Associate professor Ben Ruddell of Northern Arizona University’s School of Informatics, Computing, and Cyber Systems (SICCS) is collaborating on a major new five-year study with a team of 11 scientists at five institutions to find solutions to these complex issues. Funded by a $4.9 million grant from the U.S. Department of Agriculture’s National Institute of Food and Agriculture and led by professor Kimberly Rollins of the University of Nevada, Reno, the team will integrate physical and economic models with stakeholder participation to evaluate outcomes of shifts in snowmelt-derived water supplies.
Map shows how food production, energy production and water supply align, interact
For their part, Ruddell and his team will leverage the datasets and methods they produced for an earlier project called FEWSION to map the water footprint of western agriculture and demonstrate the indirect effects caused by changes in snowmelt.
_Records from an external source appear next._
(** X2: the HTTPS, git://, SSH and bare spellings of a GitHub repository
    URL, with or without the .git extension, all normalise to one URL,
    https://github.com/owner/repo.git, and the repository name taken from
    it is repo: whichever spelling the workflow uses, the service is asked
    for the same repository under the same name. *)
Theorem github_spellings_agree
        (host : Host) (this : CodeThreatAction) (w : World) (owner repo url : string) :
  allWordDash owner = true -> owner <> "" ->
  allWordDash repo = true -> repo <> "" ->
  In url (githubSpellings owner repo) ->
  fst (normalizeGitHubUrl host this url w) = Return (canonicalUrl owner repo) /\
  extractRepoName (canonicalUrl owner repo) = repo.
Proof.
  intros Ho Hone Hr Hrne Hu. split.
  - rewrite normalizeGitHubUrl_value.
    destruct (normalizedUrl_canonical owner repo Hr) as [H1 H2].
    assert (Hp : forall rest,
               normalizedUrl ("git://github.com/" +:+ rest)
               = normalizedUrl ("https://github.com/" +:+ rest) /\
               normalizedUrl ("git@github.com:" +:+ rest)
               = normalizedUrl ("https://github.com/" +:+ rest) /\
               normalizedUrl ("github.com/" +:+ rest)
               = normalizedUrl ("https://github.com/" +:+ rest)).
    { intros rest. rewrite !normalizedUrl_protocolFixed. repeat split. }
    unfold githubSpellings in Hu. cbn [In] in Hu.
    repeat (destruct Hu as [<-|Hu];
            [cbn [String.eqb String.append]; f_equal;
             first [exact H1 | exact H2
                   | rewrite (proj1 (Hp _)); first [exact H1|exact H2]
                   | rewrite (proj1 (proj2 (Hp _))); first [exact H1|exact H2]
                   | rewrite (proj2 (proj2 (Hp _))); first [exact H1|exact H2]]|]).
    contradiction.
  - unfold canonicalUrl.
    apply (extractRepoName_github "https://" ".git" owner repo "/"%char);
      simpl; auto.
Qed.

Lemma github_spellings_agree_witness :
  fst (normalizeGitHubUrl (demoHost demoRaw "ghs_token" emptySarif uploadAccepted)
         demoAction "git@github.com:acme-inc/my_widget-2" emptyWorld)
  = Return "https://github.com/acme-inc/my_widget-2.git" /\
  extractRepoName "https://github.com/acme-inc/my_widget-2.git" = "my_widget-2".
Proof.
  apply (github_spellings_agree
           (demoHost demoRaw "ghs_token" emptySarif uploadAccepted) demoAction emptyWorld
           "acme-inc" "my_widget-2" "git@github.com:acme-inc/my_widget-2");
    first [reflexivity | discriminate | simpl; tauto].
Defined.

(** *** Names that go on after the repository *)

(** X3: in a GitHub URL the repository name ends at the first character
    that is neither a letter, a digit, an underscore nor a dash.  Whatever
    follows owner/repo and begins with such a character is dropped: a
    further path, and also the rest of a name with a dot in it, so that
    github.com/socketio/socket.io is named socket. *)
Theorem repository_name_stops_at_other_characters
        (prefix owner repo tail : string) (sep : ascii) :
  In prefix githubPrefixes -> In sep [":"; "/"]%char ->
  allWordDash owner = true -> owner <> "" ->
  allWordDash repo = true -> repo <> "" ->
  wordStops tail ->
  extractRepoName (prefix +:+ "github.com" +:+ String sep owner +:+ "/" +:+ repo +:+ tail)
  = repo.
Proof. apply extractRepoName_github_tail. Qed.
NAU will receive $320,500 of the total grant funding for this work.
Using a big data approach, Ruddell’s team created a mesoscale map of the U.S. food, energy and water (FEW) system in 2017. The first of its kind, it includes regional trade systems, river basins and aquifers, irrigation districts, crop belts, states, tribes, counties and cities, power grids, climate gradients and seasonal timescales.
“Basically, the map shows us how food production, energy production and the water supply align and connect through the economy,” Ruddell said. “With this reliable, empirical description of the system to aid our understanding, we can study questions like how a changing snowpack could affect our food stability—and get results that will inform future policies and spur new solutions.”
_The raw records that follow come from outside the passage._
(** * sample-app-nodejs-mflix: the movie controller and its response envelope

    A shallow embedding of [server/src/controllers/movieController.ts],
    [server/src/utils/errorHandler.ts], [server/src/utils/logger.ts] and
    [server/src/config/database.ts].
    JavaScript values are an inductive type, request handlers are programs of
    a state-and-exception monad over an abstract environment (the MongoDB
    deployment, the embedding provider, the wall clock), and the aggregation
    pipeline of the year report is given the semantics of the stages it
    uses. *)

From Stdlib Require Import ZArith QArith Qround String Ascii List Bool Lia Lqa.
From Stdlib Require Import Permutation Sorted.
From stdpp Require Import base option gmap strings.
Import ListNotations.

#[local] Set Warnings "-register-all".
Local Open Scope string_scope.
Local Open Scope Z_scope.

(* ===================================================================== *)
(** ** JavaScript values *)
(* ===================================================================== *)

Module Js.

(** The values that flow through the controller.  Strings are sequences of
    code units in U+0000..U+00FF; a number is [JNaN], [JInfinity] with its
    sign, or [JNum q] with [q] the exact value of a finite double.  [JObj] is
    a plain object, with [Object.prototype] behind it.  [JObjectId] is a
    driver [ObjectId] given by its 24 hex digits and [JObjectIdOf v] the one
    the driver generates for [new ObjectId(v)] when [v] is not a string,
    [JRegExp] a [RegExp], [JFunction] a built-in function given by its name,
    [JParseFloat s] the number [parseFloat(s)], which the controller only
    ever forwards to the store. *)
Inductive JsVal : Type :=
| JUndefined
| JNull
| JBool (b : bool)
| JNum (q : Q)
| JNaN
| JStr (s : string)
| JArr (items : list JsVal)
| JObj (props : list (string * JsVal))
| JObjectId (hex : string)
| JObjectIdOf (seed : JsVal)
| JRegExp (source flags : string)
| JParseFloat (s : string)
| JInfinity (negative : bool)
| JFunction (name : string).

Definition JInt (z : Z) : JsVal := JNum (inject_Z z).

(** What a [throw] carries.  [MongoError] has the numeric [code] that
    [parseErrorDetails] switches on. *)
Inductive JsError : Type :=
| Error (message : string)
| TypeError (message : string)
| ValidationError (message : string)
| MongoError (code : Z) (message : string)
| SyntaxError (message : string).

Definition error_message (e : JsError) : string :=
  match e with
  | Error m | TypeError m | ValidationError m | MongoError _ m | SyntaxError m => m
  end.

(** [err.name]. *)
Definition error_name (e : JsError) : string :=
  match e with
  | Error _ => "Error"
  | TypeError _ => "TypeError"
  | ValidationError _ => "ValidationError"
  | MongoError _ _ => "MongoError"
  | SyntaxError _ => "SyntaxError"
  end.

Inductive Result (A : Type) : Type :=
| Ok (a : A)
| Thrown (e : JsError).
Arguments Ok {A} a.
Arguments Thrown {A} e.

(** ToBoolean. *)
Definition truthy (v : JsVal) : bool :=
  match v with
  | JUndefined | JNull | JNaN => false
  | JBool b => b
  | JNum q => negb (Qeq_bool q 0)
  | JStr s => negb (String.eqb s "")
  | JParseFloat _ => true
  | JArr _ | JObj _ | JObjectId _ | JObjectIdOf _ | JRegExp _ _ => true
  | JInfinity _ | JFunction _ => true
  end.

Fixpoint lookup_prop (k : string) (props : list (string * JsVal)) : JsVal :=
  match props with
  | [] => JUndefined
  | (k', v) :: rest => if String.eqb k k' then v else lookup_prop k rest
  end.

Definition has_own (k : string) (props : list (string * JsVal)) : bool :=
  existsb (fun kv => String.eqb k (fst kv)) props.

Definition digit_char (d : Z) : ascii :=
  ascii_of_nat (48 + Z.to_nat d).

Fixpoint decimal_digits (fuel : nat) (n : Z) (acc : string) : string :=
  match fuel with
  | O => acc
  | S fuel' =>
      let acc' := String (digit_char (n mod 10)) acc in
      if n / 10 =? 0 then acc' else decimal_digits fuel' (n / 10) acc'
  end.

(** Decimal text of an integer. *)
Definition string_of_Z (z : Z) : string :=
  let digits := decimal_digits (S (Z.to_nat (Z.log2 (Z.abs z)))) (Z.abs z) "" in
  if z <? 0 then String "-" digits else digits.

Fixpoint index_keys (n : nat) (from : Z) : list string :=
  match n with
  | O => []
  | S n' => string_of_Z from :: index_keys n' (from + 1)
  end.

(** The value of a digit in any radix up to 36. *)
Definition digit_value (c : ascii) : option Z :=
  let n := Z.of_N (N_of_ascii c) in
  if (48 <=? n) && (n <=? 57) then Some (n - 48)
  else if (97 <=? n) && (n <=? 122) then Some (n - 87)
  else if (65 <=? n) && (n <=? 90) then Some (n - 55)
  else None.

(** The longest prefix of radix-[radix] digits, read as a number; [acc] is
    [None] until the first digit has been seen. *)
Fixpoint digits_prefix (radix : Z) (s : string) (acc : option Z) : option Z :=
  match s with
  | String c rest =>
      match digit_value c with
      | Some d =>
          if d <? radix
          then digits_prefix radix rest (Some (default 0 acc * radix + d))
          else acc
      | None => acc
      end
  | EmptyString => acc
  end.

(** The index that a property name is the canonical decimal text of. *)
Definition array_index (k : string) : option nat :=
  match digits_prefix 10 k None with
  | Some n => if String.eqb (string_of_Z n) k then Some (Z.to_nat n) else None
  | None => None
  end.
For this new project, Ruddell will integrate outputs from FEWSION with economic and climate models to better understand the decision-making processes that affect water allocation and food supply. The models will be tested with a team of stakeholders, including farmers and water managers, in case study snow basins in Nevada, Colorado and Arizona.
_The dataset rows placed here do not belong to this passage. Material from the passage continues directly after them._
Lemma banim_loop_inv (n : nat) :
  forall a b fa fb e x_vals fx_vals intervals g,
    sgn (f a) <> sgn (f b) ->
    anim_inv x_vals fx_vals intervals g ->
    exists xs fxs ivs g',
      banim_loop n a b fa fb e x_vals fx_vals intervals g
        = (Return (SeqsWith xs fxs ivs), g')
      /\ anim_inv xs fxs ivs g'.
Proof.
  induction n as [|n IH]; intros a b fa fb e x_vals fx_vals intervals g Hab Hinv.
  - eexists _, _, _, _. split; [reflexivity|]. exact Hinv.
  - cbn [bisect_anim_loop].
    set (e' := half e). set (c := add a e').
    set (g1 := log_step e' (log_bracket a b (enter_pass g))).
    assert (Hinv1 : anim_inv (x_vals ++ [c]) (fx_vals ++ [f c])
                      (intervals ++ [[a; b]]) g1).
    { destruct Hinv as (HF & Hiv & Hlen & Hfx).
      unfold anim_inv, g1; cbn.
      repeat split.
      - apply Forall_app; split; [exact HF|]. constructor; [exact Hab|constructor].
      - rewrite map_app, Hiv. reflexivity.
      - rewrite !length_app; cbn; lia.
      - rewrite map_app, Hfx. reflexivity. }
    destruct (ltb (abs e') epsilon || ltb (abs (f c)) epsilon).
    + eexists _, _, _, _. split; [reflexivity|]. exact Hinv1.
    + pose proof (bracket_step a b c Hab) as Hs.
      destruct (negb (sgn (f c) =? sgn (f a))%Z).
      * apply IH; [exact Hs | exact Hinv1].
      * apply IH; [exact Hs | exact Hinv1].
Qed.

Lemma anim_inv_intervals xs fxs ivs g :
  anim_inv xs fxs ivs g ->
  length ivs = length xs
  /\ Forall (fun iv => exists ai bi,
               iv = [ai; bi] /\ sgn (f ai) <> sgn (f bi)) ivs.
Proof.
  intros (HF & -> & Hlen & _). split; [rewrite length_map; lia|].
  apply Forall_fmap. eapply Forall_impl; [exact HF|].
  intros [ai bi] Hs. cbn. exists ai, bi. split; [reflexivity | exact Hs].
Qed.

(** C2. Whenever the endpoints' signs differ, [bisect_method_with_plot]
    returns its two sequences, and for every pass [i] the bracket
    [(a_i, b_i)] in force when the midpoint [c_i = a_i + e_i] was computed
    has [sign(f(a_i)) != sign(f(b_i))]; the last entry of [x_vals] (the
    root estimate the driver reads) is the midpoint taken in the last of
    these brackets.  The brackets that [bisect_animation] returns, one per
    midpoint, have the sign change too. *)
Theorem bisect_bracket_invariant (a b : R) (M : Z) :
  sign zero ltb (f a) <> sign zero ltb (f b) ->
  exists xs fxs g,
    bisect_plot_run zero add sub half abs ltb err1 epsilon f a b M
      = (Return (Seqs xs fxs), g)
    /\ length xs = passes g
    /\ length (brackets g) = passes g
    /\ Forall (fun br => sign zero ltb (f br.1) <> sign zero ltb (f br.2))
         (brackets g)
    /\ (forall i c, xs !! i = Some c ->
          exists ai bi ei,
            brackets g !! i = Some (ai, bi) /\ steps g !! i = Some ei
            /\ c = add ai ei /\ fxs !! i = Some (f c)
            /\ sign zero ltb (f ai) <> sign zero ltb (f bi))
    /\ (forall c, last xs = Some c ->
          exists ai bi ei,
            last (brackets g) = Some (ai, bi) /\ last (steps g) = Some ei
            /\ c = add ai ei /\ last fxs = Some (f c)
            /\ sign zero ltb (f ai) <> sign zero ltb (f bi))
    /\ exists xs' fxs' intervals,
         bisect_animation zero add sub half abs ltb a b M epsilon f
           = Return (SeqsWith xs' fxs' intervals)
         /\ length intervals = length xs'
         /\ Forall (fun iv => exists ai bi,
                      iv = [ai; bi]
                      /\ sign zero ltb (f ai) <> sign zero ltb (f bi))
              intervals.
Proof.
  intros Hab.
  assert (Hanim : exists xs' fxs' intervals,
            bisect_animation zero add sub half abs ltb a b M epsilon f
              = Return (SeqsWith xs' fxs' intervals)
            /\ length intervals = length xs'
            /\ Forall (fun iv => exists ai bi,
                         iv = [ai; bi] /\ sgn (f ai) <> sgn (f bi)) intervals).
  { unfold bisect_animation, bisect_anim_run.
    destruct (Z.eqb_spec (sgn (f a)) (sgn (f b))) as [E|_]; [contradiction|].
    destruct (banim_loop_inv (range_len 1 (M + 1)) a b (f a) (f b) (sub b a)
                [] [] [] ghost0 Hab) as (xs & fxs & ivs & g & Hrun & Hinv).
    { unfold anim_inv; cbn. repeat split; constructor. }
    exists xs, fxs, ivs. rewrite Hrun. split; [reflexivity|].
    apply (anim_inv_intervals _ _ _ _ Hinv). }
  unfold bisect_plot_run.
  destruct (Z.eqb_spec (sgn (f a)) (sgn (f b))) as [E|_]; [contradiction|].
  destruct (bplot_loop_inv (range_len 1 (M + 1)) a b (f a) (f b) (sub b a)
              [] [] ghost0 Hab plot_inv_ghost0) as (xs & fxs & g & Hrun & Hinv).
  exists xs, fxs, g. split; [exact Hrun|].
  pose proof (plot_inv_length _ _ _ Hinv) as Hlen.
  split; [exact Hlen|].
  split; [apply Hinv|].
  split; [apply Hinv|].
  split; [|split; [|exact Hanim]].
  - intros i c Hc. exact (plot_inv_lookup _ _ _ _ _ Hinv Hc).
  - intros c Hc. rewrite last_lookup in Hc.
    destruct (plot_inv_lookup _ _ _ _ _ Hinv Hc) as (ai & bi & ei & Hb & He & Hce & Hfc & Hs).
    destruct Hinv as (_ & _ & Hfx & Hlb & Hls & _).
    exists ai, bi, ei. rewrite !last_lookup.
    assert (length fxs = length xs) as -> by (subst fxs; apply length_map).
    rewrite Hlb, Hls, <- Hlen. auto.
Qed.

(** C3. With equal signs at the endpoints both bisection functions return
    "Same Sign" at once: the loop is not entered (no pass, no bracket, no
    half-width, hence no midpoint evaluated and nothing appended), and the
    value is neither a pair of sequences nor a root report. *)
Theorem bisect_same_sign_fails (a b : R) (M : Z) :
  sign zero ltb (f a) = sign zero ltb (f b) ->
  bisect_plot_run zero add sub half abs ltb err1 epsilon f a b M
    = (Return SameSign, Ghost NoSignChange 0 [] [] [])
  /\ bisect_method_run zero add sub half abs ltb err1 epsilon f a b M
    = (Return SameSign, Ghost NoSignChange 0 [] [] [])
  /\ bisect_method_with_plot zero add sub half abs ltb a b M err1 epsilon f
    = Return SameSign
  /\ bisect_method zero add sub half abs ltb a b M err1 epsilon f
    = Return SameSign
  /\ (forall xs fxs,
        bisect_method_with_plot zero add sub half abs ltb a b M err1 epsilon f
          <> Return (Seqs xs fxs))
  /\ (forall c fc,
        bisect_method zero add sub half abs ltb a b M err1 epsilon f
          <> Return (RootFoundAt c fc)).
Proof.
  intros E.
  unfold bisect_method_with_plot, bisect_method, bisect_plot_run, bisect_method_run.
  rewrite E, Z.eqb_refl. cbn. repeat split; congruence.
Qed.

(** *** Bisection: the first pass *)

Lemma ghost_extends_refl g : ghost_extends g g.
Proof. unfold ghost_extends. repeat split; reflexivity. Qed.

Lemma ghost_extends_trans g1 g2 g3 :
  ghost_extends g1 g2 -> ghost_extends g2 g3 -> ghost_extends g1 g3.
Proof.
  intros (H1 & H2 & H3 & H4) (K1 & K2 & K3 & K4).
  unfold ghost_extends. repeat split; try lia; etrans; eassumption.
Qed.

Lemma ghost_extends_leave x g : ghost_extends g (leave x g).
Proof. unfold ghost_extends; cbn. repeat split; reflexivity. Qed.

Lemma ghost_extends_pass g : ghost_extends g (enter_pass g).
Proof. unfold ghost_extends; cbn. repeat split; try reflexivity. lia. Qed.

Lemma ghost_extends_step d g : ghost_extends g (log_step d g).
Proof. unfold ghost_extends; cbn. repeat split; try reflexivity. apply prefix_app_r; reflexivity. Qed.

Lemma ghost_extends_div n d g : ghost_extends g (log_div n d g).
Proof. unfold ghost_extends; cbn. repeat split; try reflexivity. apply prefix_app_r; reflexivity. Qed.

Lemma ghost_extends_bracket a b g : ghost_extends g (log_bracket a b g).
Proof. unfold ghost_extends; cbn. repeat split; try reflexivity. apply prefix_app_r; reflexivity. Qed.

Lemma ghost_extends_bisect_pass a b e g :
  ghost_extends g (log_step e (log_bracket a b (enter_pass g))).
Proof.
  eapply ghost_extends_trans; [apply ghost_extends_pass|].
  eapply ghost_extends_trans; [apply ghost_extends_bracket|].
  apply ghost_extends_step.
Qed.

Lemma bplot_loop_extends (n : nat) :
  forall a b fa fb e x_vals fx_vals g r g',
    bplot_loop n a b fa fb e x_vals fx_vals g = (r, g') ->
    ghost_extends g g'
    /\ exists xs fxs, r = Return (Seqs xs fxs)
         /\ x_vals `prefix_of` xs /\ fx_vals `prefix_of` fxs.
Proof.
  induction n as [|n IH]; intros a b fa fb e x_vals fx_vals g r g'.
  - cbn. intros [= <- <-]. split; [apply ghost_extends_leave|].
    exists x_vals, fx_vals. repeat split; reflexivity.
  - cbn [bisect_plot_loop].
    set (e' := half e). set (c := add a e').
    set (g1 := log_step e' (log_bracket a b (enter_pass g))).
    assert (Hg1 : ghost_extends g g1) by apply ghost_extends_bisect_pass.
    assert (Hx : x_vals `prefix_of` x_vals ++ [c]) by (apply prefix_app_r; reflexivity).
    assert (Hfx : fx_vals `prefix_of` fx_vals ++ [f c]) by (apply prefix_app_r; reflexivity).
    destruct (ltb (abs e') err1 || ltb (abs (f c)) epsilon).
    + intros [= <- <-]. split; [exact Hg1|]. eexists _, _. split; [reflexivity|]. split; assumption.
    + intros Hrun.
      assert (ghost_extends g1 g'
              /\ exists xs fxs, r = Return (Seqs xs fxs)
                   /\ (x_vals ++ [c]) `prefix_of` xs
                   /\ (fx_vals ++ [f c]) `prefix_of` fxs) as (Hg & xs & fxs & -> & Hpx & Hpfx).
      { destruct (negb (sgn (f c) =? sgn (f a))%Z); eapply IH; exact Hrun. }
      split; [eapply ghost_extends_trans; eassumption|].
      exists xs, fxs. split; [reflexivity|]. split; etrans; eassumption.
Qed.

Lemma bloop_extends (n : nat) :
  forall a b fa fb e g r g',
    bloop n a b fa fb e g = (r, g') -> ghost_extends g g'.
Proof.
  induction n as [|n IH]; intros a b fa fb e g r g'.
  - cbn. intros [= <- <-]. apply ghost_extends_leave.
  - cbn [bisect_loop].
    set (e' := half e). set (c := add a e').
    set (g1 := log_step e' (log_bracket a b (enter_pass g))).
    assert (Hg1 : ghost_extends g g1) by apply ghost_extends_bisect_pass.
    destruct (ltb (abs e') err1 || ltb (abs (f c)) epsilon).
    + intros [= <- <-]. exact Hg1.
    + intros Hrun. eapply ghost_extends_trans; [exact Hg1|].
      destruct (negb (sgn (f c) =? sgn (f a))%Z); eapply IH; exact Hrun.
Qed.

Lemma prefix_cons_inv_nil {A} (x : A) (l : list A) :
  [x] `prefix_of` l -> exists k, l = x :: k.
Proof. intros [k ->]. exists k. reflexivity. Qed.

(** C6, as amended.  With a sign change at the endpoints and a cap that
    allows a pass ([1 <= M] for [bisect_method_with_plot], [2 <= M] for
    [bisect_method], whose loop is [range(1, M)]), the first midpoint
    [c = a + (b - a)/2] is taken whatever the endpoint values are: the
    returned sequences start with [c] and [f(c)], so they are not empty. *)
Theorem bisect_first_midpoint (a b : R) (M : Z) :
  sign zero ltb (f a) <> sign zero ltb (f b) ->
  let c := add a (half (sub b a)) in
  ((1 <= M)%Z ->
     exists xs fxs g,
       bisect_plot_run zero add sub half abs ltb err1 epsilon f a b M
         = (Return (Seqs (c :: xs) (f c :: fxs)), g)
       /\ bisect_method_with_plot zero add sub half abs ltb a b M err1 epsilon f
         = Return (Seqs (c :: xs) (f c :: fxs))
       /\ 1 <= passes g
       /\ (exists bs, brackets g = (a, b) :: bs)
       /\ (exists es, steps g = half (sub b a) :: es))
  /\ ((2 <= M)%Z ->
     exists r g,
       bisect_method_run zero add sub half abs ltb err1 epsilon f a b M = (r, g)
       /\ 1 <= passes g
       /\ (exists bs, brackets g = (a, b) :: bs)
       /\ (exists es, steps g = half (sub b a) :: es)).
Proof.
  intros Hab c.
  assert (Hne : (sgn (f a) =? sgn (f b))%Z = false) by (apply Z.eqb_neq; exact Hab).
  split; intros HM.
  - unfold bisect_method_with_plot, bisect_plot_run. rewrite Hne.
    rewrite range_len_succ by exact HM.
    cbn [bisect_plot_loop]. fold c.
    set (g1 := log_step (half (sub b a)) (log_bracket a b (enter_pass ghost0))).
    destruct (ltb (abs (half (sub b a))) err1 || ltb (abs (f c)) epsilon).
    + exists [], [], (leave Converged g1). cbn. repeat split; eauto.
    + match goal with
      | |- context [if ?t then ?x else ?y] =>
          assert (exists a' b' fa' fb',
                    (if t then x else y)
                    = bplot_loop (range_len 1 M) a' b' fa' fb' (half (sub b a))
                        ([] ++ [c]) ([] ++ [f c]) g1) as (a' & b' & fa' & fb' & ->)
            by (destruct t; eauto)
      end.
      destruct (bplot_loop _ _ _ _ _ _ _ _ _) as [r g'] eqn:Hrun.
      apply bplot_loop_extends in Hrun.
      destruct Hrun as ((Hp & Hs & _ & Hb) & xs & fxs & -> & Hx & Hfx).
      apply prefix_cons_inv_nil in Hx as [xs' ->].
      apply prefix_cons_inv_nil in Hfx as [fxs' ->].
      exists xs', fxs', g'. cbn in Hp, Hs, Hb |- *.
      repeat split; try lia.
      * apply prefix_cons_inv_nil in Hb. exact Hb.
      * apply prefix_cons_inv_nil in Hs. exact Hs.
  - unfold bisect_method_run. rewrite Hne.
    assert (range_len 1 M = S (range_len 1 (M - 1))) as ->.
    { replace M with ((M - 1) + 1)%Z at 1 by lia. apply range_len_succ. lia. }
    cbn [bisect_loop]. fold c.
    set (g1 := log_step (half (sub b a)) (log_bracket a b (enter_pass ghost0))).
    destruct (ltb (abs (half (sub b a))) err1 || ltb (abs (f c)) epsilon).
    + eexists _, _. split; [reflexivity|]. cbn. repeat split; eauto.
    + match goal with
      | |- context [if ?t then ?x else ?y] =>
          assert (exists a' b' fa' fb',
                    (if t then x else y)
                    = bloop (range_len 1 (M - 1)) a' b' fa' fb' (half (sub b a)) g1)
            as (a' & b' & fa' & fb' & ->)
            by (destruct t; eauto)
      end.
      destruct (bloop _ _ _ _ _ _ _) as [r g'] eqn:Hrun.
      apply bloop_extends in Hrun.
      destruct Hrun as (Hp & Hs & _ & Hb).
      exists r, g'. cbn in Hp, Hs, Hb |- *.
      repeat split; try lia.
      * apply prefix_cons_inv_nil in Hb. exact Hb.
      * apply prefix_cons_inv_nil in Hs. exact Hs.
Qed.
“Collaboration between scientists and stakeholders is crucial in this project,” Ruddell said.
Helping the region adapt to a changing snowpack
Western waters are managed through a complex system of water rights that evolved with the expectation of unchanged mountain snowmelt. As the climate changes, however, historical patterns are no longer reliable predictors of future water supply.
The amount and timing of runoff, in particular, present problems for farmers. Flows that peak too early increase their economic risks, which makes them more likely to sell their lands. As farmlands are developed or repurposed for other uses, the region will permanently lose food production capacity.
“Our goal is to build truly useful tools for policy decision-making concerning water allocation and agriculture that will lead to sustained long-term capacity for food production in the West,” Ruddell said. “It may be necessary to change how we grow food, including growing more food in more northerly parts of the West that have not been historical centers of irrigated agriculture.”
Ruddell, who joined SICCS in 2016, has experience in civil engineering, ecohydrology, water resources and microclimatology. His interest in complex natural-human systems led to development of the FEWSION map, which has already helped scientists explore a wide range of issues.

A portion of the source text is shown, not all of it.